| Chips and bits of hardware and
hard drives get ground up for recycling. Computer
shredding is the last and most dramatic solution
to protect data in a era of identity theft and cyberpiracy.
"I think the biggest misconception is people
think they can erase their hard drive," says
Intechra CEO Cindy Brannon. "Just say 'erase'
and put it into the trash bin, and the problem
is, it's still there."
To test the concept, News 8 bought ten used computers.
Different makes, models and owners, and then took
them to Intechra, a local computer refurbishing
company.
Within minutes, using $30 software, technicians
found the Web sites of nearly a dozen casinos.
"Here we could actually see Web sites that
he'd been to," says Intechra employee Ernie
Moreno.
But online gambling's only the tip of the iceberg.
In the past, these analysts have found credit
card numbers, child pornography and more.
"We actually fired up one of the returns
and there was some Al-Qaeda information on that
drive," says Grover Edmiston. "So we
actually turned the system over to the FBI."
Criminal data is rare, but every computer owner
has privacy issues. Web sites, bank accounts,
wills and everything else typed into a computer
may be stored and salvaged later.
Forensic data recovery expert Brian Ingram compares
deleting a file to destroying a card in a library's
card catalogue.
"The book's still there," Ingram says.
"The forensic data software that we use simply
goes and re-indexes the entire drive. And finds
exactly what you're looking for."
Landfills aren't the answer, either.
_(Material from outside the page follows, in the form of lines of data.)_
(* ===== verification/GL.v ===== *)
(** * The OpenGL context, as far as the program uses it

    The OpenGL calls of [main.cpp] act on the hidden state of the current
    context.  [GLState] makes that state explicit: the uniform locations of
    each linked program (fixed by the linker when [Shader]'s constructor
    links [texture.vert]/[texture.frag]), the program made current by
    [glUseProgram], the bound vertex array, the uniform values of every
    program, the sticky error flag, and the log of issued draws.  Each
    draw records its range and the uniform values of the program it ran
    with: that is what the GPU sees.

    The functions follow the OpenGL 3.3 core specification on the points
    the program reaches:
    - [glGetUniformLocation] returns [-1] for a name the program does not
      have, and flags [GL_INVALID_VALUE] for a name that is not a program;
    - [glUniform*] with location [-1] is silently ignored; with no current
      program, or a location the current program does not have, it flags
      [GL_INVALID_OPERATION] and changes nothing; otherwise it sets the
      uniform of the current program (not of the program the location was
      looked up in);
    - [glDrawArrays] with a negative [first] or [count] flags
      [GL_INVALID_VALUE]; with no vertex array bound (core profile) it flags
      [GL_INVALID_OPERATION]; neither draws.
    - the error flag keeps the first error until [glGetError] (which the
      program never calls).
    Uniform types are not tracked (setting a [mat4] on a [vec4] uniform is
    an error the model does not flag). *)

From stdpp Require Import base gmap strings list.
From S2P Require Import Prelude Scalar Glm.
(** A parameter of a texture, or its initial value. *)
Definition tex_param (t : Texture) (pname : Z) : Z :=
  default (if decide (pname = GL_TEXTURE_MIN_FILTER) then GL_NEAREST_MIPMAP_LINEAR
           else if decide (pname = GL_TEXTURE_MAG_FILTER) then GL_LINEAR else GL_REPEAT)
          (tex_params t !! pname).

(** The accepted values of each parameter the program sets. *)
Definition param_ok (pname param : Z) : bool :=
  if decide (pname = GL_TEXTURE_MIN_FILTER) then
    bool_decide (param ∈ [GL_NEAREST; GL_LINEAR; GL_NEAREST_MIPMAP_NEAREST;
                          GL_LINEAR_MIPMAP_NEAREST; GL_NEAREST_MIPMAP_LINEAR; GL_LINEAR_MIPMAP_LINEAR])
  else if decide (pname = GL_TEXTURE_MAG_FILTER) then bool_decide (param ∈ [GL_NEAREST; GL_LINEAR])
  else if decide (pname = GL_TEXTURE_WRAP_S \/ pname = GL_TEXTURE_WRAP_T) then
    bool_decide (param ∈ [GL_REPEAT; GL_CLAMP_TO_EDGE; GL_CLAMP_TO_BORDER; GL_MIRRORED_REPEAT])
  else false.

(** Mipmap level [i] of a [w x h] level 0, and the last level. *)
Definition level_size (w h i : Z) : Z * Z := (Z.max 1 (w / 2 ^ i), Z.max 1 (h / 2 ^ i)).
Definition max_level (w h : Z) : Z := Z.log2 (Z.max w h).

Definition mipmap_filter (f : Z) : bool :=
  bool_decide (f ∈ [GL_NEAREST_MIPMAP_NEAREST; GL_LINEAR_MIPMAP_NEAREST;
                    GL_NEAREST_MIPMAP_LINEAR; GL_LINEAR_MIPMAP_LINEAR]).

(** Texture completeness for a 2D texture. *)
Definition texture_complete (t : Texture) : bool :=
  match tex_levels t !! 0 with
  | Some (w, h) =>
    (0 <? w) && (0 <? h) &&
    (if mipmap_filter (tex_param t GL_TEXTURE_MIN_FILTER) then
       forallb (fun i => bool_decide (tex_levels t !! i = Some (level_size w h i)))
               (seqZ 1 (max_level w h))
     else true)
  | None => false
  end.

(** What a sampler gets from a texture: its texels, or the constant
    [(0, 0, 0, 1)] of an incomplete texture. *)
Inductive Sample := SampleTexels | SampleBlack.

#[export] Instance Sample_eq_dec : EqDecision Sample.
Proof. solve_decision. Defined.

Section Calls.
Context {R : Type}.
Implicit Types (st : GLState R).

(** The name bound to [GL_TEXTURE_2D] of a unit ([0] is the default
    texture). *)
Definition unit_texture st (unit : Z) : Z := default 0 (ob_texture_2d (gl_objects st) !! unit).

Definition bound_texture st : Z := unit_texture st (ob_active_texture (gl_objects st)).

(** The texture a sampler reading texture unit [unit] samples. *)
Definition sample st (unit : Z) : Sample :=
  if texture_complete (default empty_texture (ob_textures (gl_objects st) !! unit_texture st unit))
  then SampleTexels else SampleBlack.

Definition glGenTextures st : Z * GLState R :=
  let ob := gl_objects st in
  let n := ob_next ob in
  (n, set_objects (with_textures (<[n := empty_texture]> (ob_textures ob)) (with_next (n + 1) ob)) st).

Definition glActiveTexture (unit : Z) st : GLState R :=
  if decide (unit < GL_TEXTURE0 \/ GL_TEXTURE0 + GL_MAX_COMBINED_TEXTURE_IMAGE_UNITS <= unit)
  then set_error GL_INVALID_ENUM st
  else update_objects (with_active_texture unit) st.

Definition glBindTexture (target t : Z) st : GLState R :=
  if decide (target <> GL_TEXTURE_2D) then set_error GL_INVALID_ENUM st
  else if decide (t = 0 \/ is_Some (ob_textures (gl_objects st) !! t)) then
    update_objects (fun ob => with_texture_2d (<[ob_active_texture ob := t]> (ob_texture_2d ob)) ob) st
  else set_error GL_INVALID_OPERATION st.

(** The texture bound to [GL_TEXTURE_2D] of the active unit, updated by [f]. *)
Definition update_bound_texture (f : Texture -> Texture) st : GLState R :=
  let t := bound_texture st in
  update_objects (fun ob => with_textures
    (<[t := f (default empty_texture (ob_textures ob !! t))]> (ob_textures ob)) ob) st.

Definition glTexParameteri (target pname param : Z) st : GLState R :=
  if decide (target <> GL_TEXTURE_2D \/ param_ok pname param = false) then set_error GL_INVALID_ENUM st
  else update_bound_texture (fun t => {| tex_params := <[pname := param]> (tex_params t);
                                         tex_levels := tex_levels t |}) st.

Definition glTexImage2D (target level internalformat width height border format type : Z) st
  : GLState R :=
  if decide (target <> GL_TEXTURE_2D) then set_error GL_INVALID_ENUM st
  else if decide (level < 0 \/ width < 0 \/ height < 0 \/ border <> 0) then set_error GL_INVALID_VALUE st
  else update_bound_texture (fun t => {| tex_params := tex_params t;
                                         tex_levels := <[level := (width, height)]> (tex_levels t) |}) st.

(** Levels [0 .. max_level] of a [w x h] level 0. *)
Definition mipmap_levels (w h : Z) : gmap Z (Z * Z) :=
  list_to_map ((fun i => (i, level_size w h i)) <$> seqZ 0 (max_level w h + 1)).

Definition glGenerateMipmap (target : Z) st : GLState R :=
  if decide (target <> GL_TEXTURE_2D) then set_error GL_INVALID_ENUM st
  else match tex_levels (default empty_texture (ob_textures (gl_objects st) !! bound_texture st)) !! 0 with
       | None => set_error GL_INVALID_OPERATION st
       | Some (w, h) =>
         update_bound_texture (fun t => {| tex_params := tex_params t;
                                           tex_levels := mipmap_levels w h |}) st
       end.

(** Lines 168-198, with what [stbi_load] returns; gives the name of the
    texture. *)
Definition texture_setup (image : option (Z * Z)) st : Z * GLState R :=
  let '(texture1, st) := glGenTextures st in
  let st := glBindTexture GL_TEXTURE_2D texture1 st in
  let st := glTexParameteri GL_TEXTURE_2D GL_TEXTURE_WRAP_S GL_REPEAT st in
  let st := glTexParameteri GL_TEXTURE_2D GL_TEXTURE_WRAP_T GL_REPEAT st in
  let st := glTexParameteri GL_TEXTURE_2D GL_TEXTURE_MIN_FILTER GL_LINEAR_MIPMAP_LINEAR st in
  let st := glTexParameteri GL_TEXTURE_2D GL_TEXTURE_MAG_FILTER GL_LINEAR st in
  let st := match image with
            | Some (width, height) =>
              let st := glTexImage2D GL_TEXTURE_2D 0 GL_RGB width height 0 GL_RGB GL_UNSIGNED_BYTE st in
              glGenerateMipmap GL_TEXTURE_2D st
            | None => st
            end in
  let st := glTexParameteri GL_TEXTURE_2D GL_TEXTURE_WRAP_S GL_REPEAT st in
  let st := glTexParameteri GL_TEXTURE_2D GL_TEXTURE_WRAP_T GL_REPEAT st in
  let st := glTexParameteri GL_TEXTURE_2D GL_TEXTURE_MIN_FILTER GL_LINEAR st in
  let st := glTexParameteri GL_TEXTURE_2D GL_TEXTURE_MAG_FILTER GL_LINEAR st in
  (texture1, st).
End Calls.

(** ** The calls one by one *)

Section Steps.
Context {R : Type}.
Implicit Types (st : GLState R).

(** Texture [t], with contents [T], is bound to [GL_TEXTURE_2D] of the
    active unit. *)
Definition tex_state st (t : Z) (T : Texture) : Prop :=
  bound_texture st = t /\ ob_textures (gl_objects st) !! t = Some T.

(** What the texture calls leave alone: the rest of the context, the
    vertex arrays and buffers, and which unit is active. *)
Definition tex_frame st st' : Prop :=
  same_context st st' /\ ob_vaos (gl_objects st') = ob_vaos (gl_objects st) /\
  ob_buffers (gl_objects st') = ob_buffers (gl_objects st) /\
  ob_array_buffer (gl_objects st') = ob_array_buffer (gl_objects st) /\
  ob_next (gl_objects st') = ob_next (gl_objects st) /\
  ob_active_texture (gl_objects st') = ob_active_texture (gl_objects st).

Lemma tex_frame_trans st1 st2 st3 : tex_frame st1 st2 -> tex_frame st2 st3 -> tex_frame st1 st3.
Proof.
  intros (Hc1&?&?&?&?&?) (Hc2&?&?&?&?&?).
  split; [exact (same_context_trans _ _ _ Hc1 Hc2)|]. repeat split; congruence.
Qed.

(** A call that replaces the bound texture's contents by [f T]. *)
Lemma update_bound_texture_ok (f : Texture -> Texture) st t T :
  tex_state st t T ->
  tex_state (update_bound_texture f st) t (f T) /\ tex_frame st (update_bound_texture f st).
Proof.
  intros [Hb HT]. unfold update_bound_texture, update_objects, tex_state, bound_texture, unit_texture in *.
  cbn [gl_objects set_objects]. ob_simpl. rewrite Hb, HT. simpl.
  split; [split; [done | apply lookup_insert_eq]|].
  split; [apply set_objects_context|]. cbn [gl_objects set_objects]. ob_simpl. repeat split.
Qed.

Lemma glTexParameteri_ok pname param st t T :
  param_ok pname param = true -> tex_state st t T ->
  tex_state (glTexParameteri GL_TEXTURE_2D pname param st) t
            {| tex_params := <[pname := param]> (tex_params T); tex_levels := tex_levels T |} /\
  tex_frame st (glTexParameteri GL_TEXTURE_2D pname param st).
Proof.
  intros Hp Hs. unfold glTexParameteri. rewrite decide_False by (intros [[] | ?]; congruence).
  exact (update_bound_texture_ok _ st t T Hs).
Qed.

Lemma glTexImage2D_ok level ifmt w h fmt ty st t T :
  0 <= level -> 0 <= w -> 0 <= h -> tex_state st t T ->
  tex_state (glTexImage2D GL_TEXTURE_2D level ifmt w h 0 fmt ty st) t
            {| tex_params := tex_params T; tex_levels := <[level := (w, h)]> (tex_levels T) |} /\
  tex_frame st (glTexImage2D GL_TEXTURE_2D level ifmt w h 0 fmt ty st).
Proof.
  intros Hl Hw Hh Hs. unfold glTexImage2D. rewrite decide_False by (intros []; done).
  rewrite decide_False by lia. exact (update_bound_texture_ok _ st t T Hs).
Qed.

Lemma glGenerateMipmap_ok st t T w h :
  tex_state st t T -> tex_levels T !! 0 = Some (w, h) ->
  tex_state (glGenerateMipmap GL_TEXTURE_2D st) t
            {| tex_params := tex_params T; tex_levels := mipmap_levels w h |} /\
  tex_frame st (glGenerateMipmap GL_TEXTURE_2D st).
Proof.
  intros Hs H0. pose proof Hs as [Hb HT]. unfold glGenerateMipmap.
  rewrite decide_False by (intros []; done). rewrite Hb, HT. simpl. rewrite H0.
  exact (update_bound_texture_ok _ st t T Hs).
Qed.

Lemma glBindTexture_ok t T st :
  ob_textures (gl_objects st) !! t = Some T ->
  tex_state (glBindTexture GL_TEXTURE_2D t st) t T /\ tex_frame st (glBindTexture GL_TEXTURE_2D t st).
Proof.
  intros HT. unfold glBindTexture. rewrite decide_False by (intros []; done).
  rewrite ?decide_True by (right; by rewrite HT).
  unfold update_objects, tex_state, tex_frame, bound_texture, unit_texture.
  cbn [gl_objects set_objects]. ob_simpl. rewrite lookup_insert_eq. simpl.
  split; [done|]. split; [apply set_objects_context|]. repeat split.
Qed.

Lemma param_ok_setup :
  param_ok GL_TEXTURE_WRAP_S GL_REPEAT = true /\ param_ok GL_TEXTURE_WRAP_T GL_REPEAT = true /\
  param_ok GL_TEXTURE_MIN_FILTER GL_LINEAR_MIPMAP_LINEAR = true /\
  param_ok GL_TEXTURE_MAG_FILTER GL_LINEAR = true /\ param_ok GL_TEXTURE_MIN_FILTER GL_LINEAR = true.
Proof. repeat split. Qed.
End Steps.

(** ** What lines 168-198 leave *)

Section Setup.
Context {R : Type}.
Implicit Types (st : GLState R).

(** The parameters [texture1] ends with: those of lines 171-175, then
    those of lines 194-198 over them. *)
Definition setup_params : gmap Z Z :=
  <[GL_TEXTURE_MAG_FILTER := GL_LINEAR]> (<[GL_TEXTURE_MIN_FILTER := GL_LINEAR]>
  (<[GL_TEXTURE_WRAP_T := GL_REPEAT]> (<[GL_TEXTURE_WRAP_S := GL_REPEAT]>
  (<[GL_TEXTURE_MAG_FILTER := GL_LINEAR]> (<[GL_TEXTURE_MIN_FILTER := GL_LINEAR_MIPMAP_LINEAR]>
  (<[GL_TEXTURE_WRAP_T := GL_REPEAT]> (<[GL_TEXTURE_WRAP_S := GL_REPEAT]> ∅))))))).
Lead, mercury
and other components inside computers make them
toxic.
Data experts say the best option to protect private
data is having a hard drive scrubbed clean.
Intechra does it on a massive scale.
"It meets the Department of Defense standard
for ensuring that the data is destroyed,"
Brannon says. "It's what we call a triple
wipe."
But simpler 'data-wipe' software programs are
available to the public for less than $50.